[Given data]

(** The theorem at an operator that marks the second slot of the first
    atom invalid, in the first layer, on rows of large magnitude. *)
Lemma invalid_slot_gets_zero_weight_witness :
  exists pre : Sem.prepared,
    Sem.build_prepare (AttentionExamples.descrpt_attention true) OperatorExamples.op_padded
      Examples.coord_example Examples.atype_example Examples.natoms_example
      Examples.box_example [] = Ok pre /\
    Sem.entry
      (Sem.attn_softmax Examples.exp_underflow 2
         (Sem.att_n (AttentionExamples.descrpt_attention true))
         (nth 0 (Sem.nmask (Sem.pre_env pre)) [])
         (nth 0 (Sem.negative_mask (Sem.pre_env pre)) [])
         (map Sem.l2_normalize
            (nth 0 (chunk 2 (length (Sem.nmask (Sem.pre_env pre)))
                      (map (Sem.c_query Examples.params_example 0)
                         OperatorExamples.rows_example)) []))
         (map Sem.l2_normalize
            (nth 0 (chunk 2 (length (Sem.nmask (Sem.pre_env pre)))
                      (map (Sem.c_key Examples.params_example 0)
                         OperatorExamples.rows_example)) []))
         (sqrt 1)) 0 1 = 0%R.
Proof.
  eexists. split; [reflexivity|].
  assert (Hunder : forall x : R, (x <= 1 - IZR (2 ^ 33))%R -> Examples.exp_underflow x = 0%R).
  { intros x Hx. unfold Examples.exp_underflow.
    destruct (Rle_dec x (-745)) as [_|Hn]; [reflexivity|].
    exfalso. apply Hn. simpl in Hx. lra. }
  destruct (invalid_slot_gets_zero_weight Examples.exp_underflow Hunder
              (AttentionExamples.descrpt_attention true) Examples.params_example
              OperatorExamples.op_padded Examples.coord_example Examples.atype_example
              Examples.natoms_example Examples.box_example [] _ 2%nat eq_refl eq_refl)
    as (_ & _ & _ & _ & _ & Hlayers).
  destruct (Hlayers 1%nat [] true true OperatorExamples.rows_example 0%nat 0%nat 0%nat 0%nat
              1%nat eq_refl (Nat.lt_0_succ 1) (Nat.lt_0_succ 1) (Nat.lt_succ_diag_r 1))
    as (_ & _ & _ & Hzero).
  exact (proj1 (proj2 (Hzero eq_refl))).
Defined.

[/Given data]

Your objective:
Number of lines above holding "destruct"? Give that number alone.

Answer space:
3